Bindrum v. American Home Assurance Co., Chartis Insur. & NuQuest Bridge Pointe, 2016 VT. Unpub. Lexis 150 (Aug. 19, 2016). Facts: the plaintiff had a workers’ compensation claim, and brought a medical malpractice claim and bad faith claim against the WC carrier. A settlement was reached among parties that said AIG would establish and fund a Medical Set-Aside account to be approved by CMS up to $750,000. AIG hired NuQuest, which negotiated an MSA approved by CMS in the amount of $282,179. The parties entered into a Form 15 which recited that amount and which was approved by VTDOL. Plaintiff sued in superior court alleging that AIG had submitted an undervalued MSA. The superior court grant SJ for the defendant.

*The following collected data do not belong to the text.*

Lemma C6_aggregate_start_witness :
  let down := ["runner-2"; "runner-4"] in
  let hostnames := ["runner-1"; "runner-2"; "runner-3"; "runner-4"; "runner-5"] in
  let r := StartK6FromOperators_with (fake.direct_send down) [] (fake.run 5 []) hostnames
             (fake.world fake.empty_cluster (fake.queue 8) 0) in
  (forall h (w' : World),
      (fake.direct_send down (fake.run 5 []) h w').1 =
        (if bool_decide (h ∈ down) then Some (errors_New "connection refused")
         else None)) /\
  r.1 = Some (errors_New
                ("failed to start 2/5 agents: "
                 +:+ "[failed to start agent on runner-2: connection refused "
                 +:+ "failed to start agent on runner-4: connection refused]")) /\
  fake.called (cluster r.2) = hostnames.
Proof.
  intros down hostnames r. split; [intros; reflexivity|].
  destruct (C6_aggregate_start (fake.direct_send down)
              (fun h => if bool_decide (h ∈ down)
                        then Some (errors_New "connection refused") else None)
              [] (fake.run 5 []) hostnames
              (fake.world fake.empty_cluster (fake.queue 8) 0)) as (H & _ & Hcalls & _).
  - intros; reflexivity.
  - subst r. rewrite H, Hcalls. split; vm_compute; reflexivity.
Defined.

(** C6 as written fails on the code: with room for three requests in the
    queue, a start of five targets hands a request to the first three only;
    the last two targets get none, and still no error is returned, where
    the design document has an error naming 2/5 and the two targets. *)
Lemma C6_counterexample :
  let k6 := fake.run 5 [] in
  let hostnames := ["runner-1"; "runner-2"; "runner-3"; "runner-4"; "runner-5"] in
  let r := StartK6FromOperators [] k6 hostnames
             (fake.world fake.empty_cluster (fake.queue 3) 0) in
  accepted (testRequests r.2) =
    (fun h => startRequest k6 h startBody) <$> ["runner-1"; "runner-2"; "runner-3"] /\
  (startRequest k6 "runner-4" startBody ∉ accepted (testRequests r.2)) /\
  (startRequest k6 "runner-5" startBody ∉ accepted (testRequests r.2)) /\
  r.1 = None.
Proof.
  intros k6 hostnames r.
  assert (Hacc : accepted (testRequests r.2) =
                 (fun h => startRequest k6 h startBody)
                   <$> ["runner-1"; "runner-2"; "runner-3"]) by (vm_compute; reflexivity).
  split; [exact Hacc|]. rewrite Hacc.
  split; [|split; [|vm_compute; reflexivity]].
  - intros H. apply list_elem_of_In in H. vm_compute in H.
    repeat (destruct H as [H|H]; [discriminate H|]). exact H.
  - intros H. apply list_elem_of_In in H. vm_compute in H.
    repeat (destruct H as [H|H]; [discriminate H|]). exact H.
Qed.

(** ** The readiness wait *)

Section Readiness.
Context {C : Type} (env : Env (C := C)).
Implicit Types (w : World (C := C)) (log : Logger).

Lemma Start_not_ready log (k6 : TestRun) w items :
  client_List env (ListOptions_of env k6) (cluster w) = (items, None) ->
  count_running items <> Parallelism (GetSpec k6) ->
  Start env log k6 w =
    Start_waiting env (start_log log k6) k6 one_second
      (logged (LogInfo (start_log log k6)
                 (fmt_d (count_running items) +:+ "/"
                  +:+ fmt_d (Parallelism (GetSpec k6)) +:+ " runner pods ready") [])
         (logged (LogInfo (start_log log k6) "Waiting for pods to get ready" []) w)).
Proof.
  intros Hlist Hcount. unfold Start. fold (start_log log k6). fold one_second.
  run_m. rewrite Hlist.
  destruct (Z.eqb_spec (count_running items) (Parallelism (GetSpec k6))); [done|].
  reflexivity.
Qed.

Lemma Start_waiting_result log (k6 : TestRun) res w :
  let r := Start_waiting env log k6 res w in
  r.1 = (k6, res,
         if (LastUpdate k6 TestRunRunning).2 then None
         else Some (errors_New "cannot find condition TestRunRunning")) /\
  cluster r.2 = cluster w /\
  testRequests r.2 = testRequests w /\
  cloudEvents r.2 =
    cloudEvents w ++
      (if (LastUpdate k6 TestRunRunning).2
          && time.Minutes_gt_5 (time.Since (clock w) (LastUpdate k6 TestRunRunning).1)
          && IsTrue k6 CloudTestRun
       then [stuck_event env k6] else []).
Proof.
  unfold Start_waiting, stuck_event.
  destruct (LastUpdate k6 TestRunRunning) as [t [|]]; run_m.
  - destruct (time.Minutes_gt_5 _); run_m.
    + destruct (IsTrue k6 CloudTestRun); run_m; by rewrite ?app_nil_r.
    + by rewrite app_nil_r.
  - by rewrite app_nil_r.
Qed.

Lemma Since_gt now t d :
  0 <= d < time.maxDuration -> (d < time.Since now t <-> d < now - t).
Proof. unfold time.Since, time.maxDuration, time.minDuration. lia. Qed.

Lemma Since_le now t d :
  0 <= d < time.maxDuration -> (time.Since now t <= d <-> now - t <= d).
Proof. unfold time.Since, time.maxDuration, time.minDuration. lia. Qed.

End Readiness.

(** C4.  In a pass of [Start] that lists fewer running pods than the
    parallelism (199 of 200, say), for a run whose status carries its
    Running condition, as the data model gives every run one condition of
    each kind: no error is returned, the run is returned as it was, stage
    and conditions untouched, the result asks for a requeue after one
    second, and nothing is created or dispatched. *)
Theorem C4_readiness_gate {C : Type} (env : Env (C := C)) (log : Logger)
    (k6 : TestRun) (w : World (C := C)) (items : list Pod) :
  client_List env (ListOptions_of env k6) (cluster w) = (items, None) ->
  count_running items < Parallelism (GetSpec k6) ->
  (LastUpdate k6 TestRunRunning).2 = true ->
  let r := Start env log k6 w in
  r.1 = (k6, {| Requeue := false; RequeueAfter := time.Second |}, None) /\
  cluster r.2 = cluster w /\
  testRequests r.2 = testRequests w.
Proof.
  intros Hlist Hcount Hcond r. subst r.
  rewrite (Start_not_ready env log k6 w items) by (done || lia).
  destruct (Start_waiting_result env (start_log log k6) k6 one_second
              (logged (LogInfo (start_log log k6)
                         (fmt_d (count_running items) +:+ "/"
                          +:+ fmt_d (Parallelism (GetSpec k6))
                          +:+ " runner pods ready") [])
                 (logged (LogInfo (start_log log k6) "Waiting for pods to get ready" [])
                    w)))
    as (H1 & H2 & H3 & _).
  rewrite H1, Hcond. done.
Qed.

Holding: The plaintiff lacked standing to challenge the MSA, as he had no interest in the MSA beyond its approval by CMS. The approval ensured that Medicare would pay for any shortfall.


Conant v. Entergy Corp., 2016 VT 74 (July 8, 2016). Facts: The employer was, for all practical purposes, self-insured for workers’ compensation claims up to $1,000,000 as it had to pay back the carrier (AIG) for benefits paid up to this amount. It also was subject to a collective bargaining agreement that required it to pay short- and long-term disability benefits up to 100 percent of the employee’s wages for both occupational and non-occupational injuries with an off-set for WC benefits for wage replacement. AIG was the third party administer of the WC claim and denied the WC claim. The Employer paid benefits under the STD policy. VTDOL then ordered TTD benefits be paid. Employer sought an offset of the TTD owed because of the STD paid. The Commissioner of VTDOL denied the offset saying that it was not an issue that arose under the WC Act. The employer appealed to the SCOVT.

Holding: 21 V.S.A. § 651 provides for an offset in this situation for, “payments made by an employer or his or her insurer to an injured worker during the period of his or her disability . . . which, by provisions of this chapter, were not due and payable when made, may, subject to approval of the commissioner, be deducted from the amount to be paid as compensation.” Allowing a double payment would be against public policy. The Commissioner of VTDOL has an obligation to determine whether the claimant would be paid twice. Dissent: the dissent did not think that 21 V.S.A. § 651 created a mandatory obligation and would have deferred instead to the VTDOL decision not to invoke such jurisdiction.